Following the announcement, Tesco’s shares experienced an initial rise of over 2% in early trading before settling back down, while Barclays’ shares saw a slight increase. Tesco’s CEO, Ken Murphy, expressed confidence that the deal would bolster the company’s finances and allow for further growth in its core retail business. However, Tesco stated that the majority of the proceeds from the deal would be returned to shareholders. This includes a £250m special dividend that Tesco Bank paid to the supermarket group in August of the previous year.

Moreover, the deal will enable Tesco to release £100m that was previously tied up for regulatory purposes, increasing the funds available for distribution to shareholders. Barclays plans to integrate the acquired business into its own operations gradually, and Tesco has assured that it will work closely with the bank to support the staff transitioning to Barclays.

Barclays Group CEO C.S. Venkatakrishnan highlighted the strategic value of this relationship with the UK’s largest retailer, emphasizing the creation of new distribution channels for Barclays’ unsecured lending and deposit businesses. He further mentioned that Barclays’ expertise in partnership cards, developed over decades in the US, would enhance the highly successful Tesco Clubcard loyalty scheme.
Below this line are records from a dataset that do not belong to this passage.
Lemma held_ctrl s ct sh (down : bool) : held s sh ct ->
  exists m, (if down then mask_set CTRL_MASK else mask_clear CTRL_MASK) s = Done tt (s_mask m s) /\ held (s_mask m s) sh down.
Proof.
  intros [Hn Hs Hc He]. pose proof ctrl_pos. destruct down; eexists; (split; [reflexivity|]); split; cbn [s_mask curmask].
  - apply Z.lor_nonneg. lia.
  - rewrite bit_lor_other; [done|apply land_swap, shift_ctrl].
  - by apply bit_lor_same.
  - rewrite bit_lor_other; [done|apply ctrl_esc].
  - apply Z.ldiff_nonneg. by left.
  - rewrite bit_ldiff_other; [done|apply land_swap, shift_ctrl].
  - apply bit_ldiff_same.
  - rewrite bit_ldiff_other; [done|apply ctrl_esc].
Qed.

(** What the terminals see of a key. *)
Definition calls (s : tstate) (c : Z) : list (Z * Z * Z) :=
  match vt_curterm s ≫= fun i => vt_terms s !! i with
  | Some t => match ttd_callback t with Some f => [(f, ttd_callback_arg t, c)] | None => [] end
  | None => []
  end.

Definition key_post (k : key) (s : tstate) (sh ct : bool) (s' : tstate) : Prop :=
  match k with
  | Shift d => held s' d ct /\ delivered s' = delivered s /\ vt_curterm s' = vt_curterm s
  | Ctrl d => held s' sh d /\ delivered s' = delivered s /\ vt_curterm s' = vt_curterm s
  | Nothing => s' = s
  | Press c => s' = TS (vt_terms s) (vt_curterm s) (videoram s) (crt_addr s) (crt_regs s) (keyboard_handler s) (curmask s) (ipl s) (delivered s ++ calls s c)
  | Switch k => held s' sh ct /\ delivered s' = delivered s /\ vt_curterm s' = if k <? 3 then Some (Z.to_nat k) else vt_curterm s
  | ScrollKey up => held s' sh ct /\ delivered s' = delivered s /\ vt_curterm s' = vt_curterm s /\
      exists i t t', vt_curterm s = Some i /\ vt_terms s !! i = Some t /\ vt_terms s' !! i = Some t' /\ scrolled t 25 up (vt_top t')
  end.

(** The end of the handler. *)
Definition pass (c : Z) : M unit :=
  let* h := gets keyboard_handler in
  match h with
  | Some VtKeyboardHandler => if negb (c =? NO_CHAR) then vt_keyboard_handler c else ret tt
  | None => ret tt
  end.

Lemma pass_none s : pass NO_CHAR s = Done tt s.
Proof. unfold pass. erewrite bind_done by reflexivity. by destruct (keyboard_handler s) as [[]|]. Qed.

Lemma pass_char s c k t : keyboard_handler s = Some VtKeyboardHandler -> vt_curterm s = Some k -> vt_terms s !! k = Some t -> c <> NO_CHAR ->
  exists s', pass c s = Done tt s' /\ key_post (Press c) s false false s'.
Proof.
  intros Hh Hk Ht Hc. unfold pass. erewrite bind_done by reflexivity. rewrite Hh, (proj2 (Z.eqb_neq _ _) Hc). cbn [negb].
  unfold vt_keyboard_handler. erewrite bind_done by reflexivity. rewrite Hk. erewrite bind_done by (by apply get_run).
  cbn [key_post]. unfold calls. rewrite Hk. cbn [mbind option_bind]. rewrite Ht. destruct (ttd_callback t) as [f|]; eexists; (split; [reflexivity|]).
  - unfold s_deliver. by rewrite Hk, Hh.
  - rewrite app_nil_r. destruct s; cbn in *; by subst.
Qed.

Lemma held_same s s' sh ct : held s sh ct -> curmask s' = curmask s -> held s' sh ct.
Proof. intros [] E. split; by rewrite E. Qed.

Lemma mask_ok m s X : tty_ok s X -> tty_ok (s_mask m s) X.
Proof. intros [A B C (k & t & D)]. split; try done. by exists k, t. Qed.

Lemma deliver_ok e s X : tty_ok s X ->
  tty_ok (TS (vt_terms s) (vt_curterm s) (videoram s) (crt_addr s) (crt_regs s) (keyboard_handler s) (curmask s) (ipl s) e) X.
Proof. intros [A B C (k & t & D)]. split; try done. by exists k, t. Qed.

Lemma silent_run s (m : M Z) s1 : m s = Done NO_CHAR s1 -> (let* c := m in pass c) s = Done tt s1.
Proof. intros Hm. krun Hm. apply pass_none. Qed.

Lemma scroll_key_run s X sh ct up : tty_ok s X -> held s sh ct ->
  exists s', (let* c := vt_scroll DISPLAY_HEIGHT up ;; ret NO_CHAR in pass c) s = Done tt s' /\ tty_ok s' X /\
    keyboard_handler s' = keyboard_handler s /\ ipl s' = ipl s /\ key_post (ScrollKey up) s sh ct s'.
Proof.
  intros Hok Hheld. destruct (scroll_run s X 25 up Hok ltac:(lia)) as (s' & i & t0 & t' & Hrun & Hok' & (F1 & F2 & F3 & F4 & F5) & Hrest).
  exists s'. split_and!; try done; [apply silent_run; by krun Hrun|]. cbn [key_post]. split_and!; try done; [by apply (held_same s)|by exists i, t0, t'].
Qed.

Lemma press_run s X sh ct (m : M Z) c : tty_ok s X -> keyboard_handler s = Some VtKeyboardHandler -> m s = Done c s -> 0 <= c < 128 ->
  exists s', (let* c := m in pass c) s = Done tt s' /\ tty_ok s' X /\
    keyboard_handler s' = keyboard_handler s /\ ipl s' = ipl s /\ key_post (Press c) s sh ct s'.
Proof.
  intros Hok Hh Hm Hc. pose proof Hok as [_ _ _ (k & t & Hk & Ht & _)]. krun Hm.
  destruct (pass_char s c k t Hh Hk Ht ltac:(unfold NO_CHAR; lia)) as (s' & Hp & Hpost).
  exists s'. split; [done|]. cbn [key_post] in Hpost |- *. subst s'. split_and!; try done. by apply deliver_ok.
Qed.

Lemma key_run s X sh ct code : tty_ok s X -> held s sh ct -> keyboard_handler s = Some VtKeyboardHandler -> 0 <= code < 256 ->
  exists s', keyboard_intr_handler code s = Done tt s' /\ tty_ok s' X /\ keyboard_handler s' = keyboard_handler s /\ ipl s' = ipl s /\
    key_post (key_of sh ct code) s sh ct s'.
Proof using All.
  intros Hok Hheld Hh Hcode. pose proof Hheld as [_ Hsh Hct Hesc].
  destruct (code_parts code Hcode) as (E1 & E2 & E3). unfold keyboard_intr_handler. rewrite E1, E2, E3.
  erewrite bind_done by reflexivity. rewrite Hct, Hsh, Hesc. fold pass. unfold key_of. set (sc := code mod 128) in *.
  assert (Hsc : 0 <= sc < 128) by (unfold sc; Z.div_mod_to_equations; lia).
  pose proof (silent_run s) as Hstep.
  destruct (Z.leb_spec 128 code) as [Hbr|Hmk].
  { rewrite (proj2 (Z.ltb_ge code 128)) by done. destruct ((sc =? LSHIFT) || (sc =? RSHIFT)).
    { destruct (held_shift s ct sh false Hheld) as (m & Hm & Hd). exists (s_mask m s). split_and!; [|by apply mask_ok|done|done|done].
      apply Hstep. by krun Hm. }
    destruct (sc =? CTRL).
    { destruct (held_ctrl s ct sh false Hheld) as (m & Hm & Hd). exists (s_mask m s). split_and!; [|by apply mask_ok|done|done|done].
      apply Hstep. by krun Hm. }
    exists s. split_and!; [by apply Hstep|done|done|done|done]. }
  rewrite (proj2 (Z.ltb_lt code 128)) by done. destruct ((sc =? LSHIFT) || (sc =? RSHIFT)).
  { destruct (held_shift s ct sh true Hheld) as (m & Hm & Hd). exists (s_mask m s). split_and!; [|by apply mask_ok|done|done|done].
    apply Hstep. by krun Hm. }
  destruct (sc =? CTRL).
  { destruct (held_ctrl s ct sh true Hheld) as (m & Hm & Hd). exists (s_mask m s). split_and!; [|by apply mask_ok|done|done|done].
    apply Hstep. by krun Hm. }
  assert (He : (sc =? ESC0) || (sc =? ESC1) = false) by (unfold ESC0, ESC1; lia). rewrite He.
  destruct ((VT_KEY_LOW <=? sc) && (sc <=? VT_KEY_HIGH)) eqn:Hvt.
  { pose proof (vt_switch_run s X (sc - VT_KEY_LOW) Hok) as Hsw.
    rewrite (proj2 (Z.ltb_ge (sc - VT_KEY_LOW) 0)) in Hsw by lia. cbn [orb] in Hsw. cbn [key_post].
    destruct (Z.leb_spec 3 (sc - VT_KEY_LOW)).
    - exists s. rewrite (proj2 (Z.ltb_ge (sc - VT_KEY_LOW) 3)) by done. split_and!; try done. apply Hstep. by krun Hsw.
    - destruct Hsw as (s' & Hsw & Hok' & F1 & F2 & F3 & F4 & F5). exists s'. rewrite (proj2 (Z.ltb_lt (sc - VT_KEY_LOW) 3)) by done.
      split_and!; try done; [apply Hstep; by krun Hsw|by apply (held_same s)]. }
  destruct (ct && (sc =? SCROLL_DOWN)); [by apply scroll_key_run|]. destruct (ct && (sc =? SCROLL_UP)); [by apply scroll_key_run|].
  destruct (Z.ltb_spec NORMAL_KEY_HIGH sc) as [|Hnorm]; [exists s; split_and!; [by apply Hstep|done..]|].
  destruct (table_bytes normal_scancodes sc (or_introl eq_refl) ltac:(unfold NORMAL_KEY_HIGH in *; lia)) as (cn & En & Enth & Hcn).
  destruct (table_bytes shift_scancodes sc (or_intror eq_refl) ltac:(unfold NORMAL_KEY_HIGH in *; lia)) as (cs & Es & Esth & Hcs).
  destruct ct.
  - rewrite Esth. destruct ((64 <=? cs) && (cs <? 96)) eqn:Hr.
    + apply press_run; [done|done| |lia]. erewrite bind_done by (unfold table, deref; by rewrite Es). rewrite Hr. unfold ret, u8. rewrite Z.mod_small by lia. done.
    + exists s. split_and!; try done. apply Hstep. erewrite bind_done by (unfold table, deref; by rewrite Es). by rewrite Hr.
  - destruct sh; [rewrite Esth|rewrite Enth]; apply press_run; try done; try lia; unfold table, deref; [by rewrite Es|by rewrite En].
Qed.

(** ** Theorems *)

(** the keyboard interrupt handler returns for every scan code and does what
    the key means: it changes the modifiers held, switches or scrolls the
    terminal, or calls the callback of the current terminal with the character;
    the screen goes on to show the current terminal. *)
Theorem keyboard_intr_handler_spec s X sh ct code :
  tty_ok s X -> held s sh ct -> keyboard_handler s = Some VtKeyboardHandler -> 0 <= code < 256 ->
  exists s', keyboard_intr_handler code s = Done tt s' /\ tty_ok s' X /\ keyboard_handler s' = keyboard_handler s /\ ipl s' = ipl s /\
    key_post (key_of sh ct code) s sh ct s'.
Proof using All. apply key_run. Qed.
Industry analysts have noted that Tesco’s decision to divest from certain banking operations aligns with a broader trend among supermarkets to streamline their assets and prioritize their core food businesses. This move comes as grocers seek to reduce exposure to non-core activities and position themselves to compete in the ongoing price wars brought on by increased cost of living pressures.

A decade ago, supermarkets were seen as potential disruptors to the dominance of traditional high street banks. However, the rise of app-based banks like Starling and Monzo, combined with stricter regulation in the financial services sector, rendered the supermarket’s in-store branch networks less relevant. Tesco Bank, for instance, closed its current accounts a few years ago due to low customer usage, and is now following Sainsbury’s lead in fully withdrawing from the banking sector. Last month, Sainsbury’s announced plans for a phased withdrawal from its banking division in order to refocus on its core food business.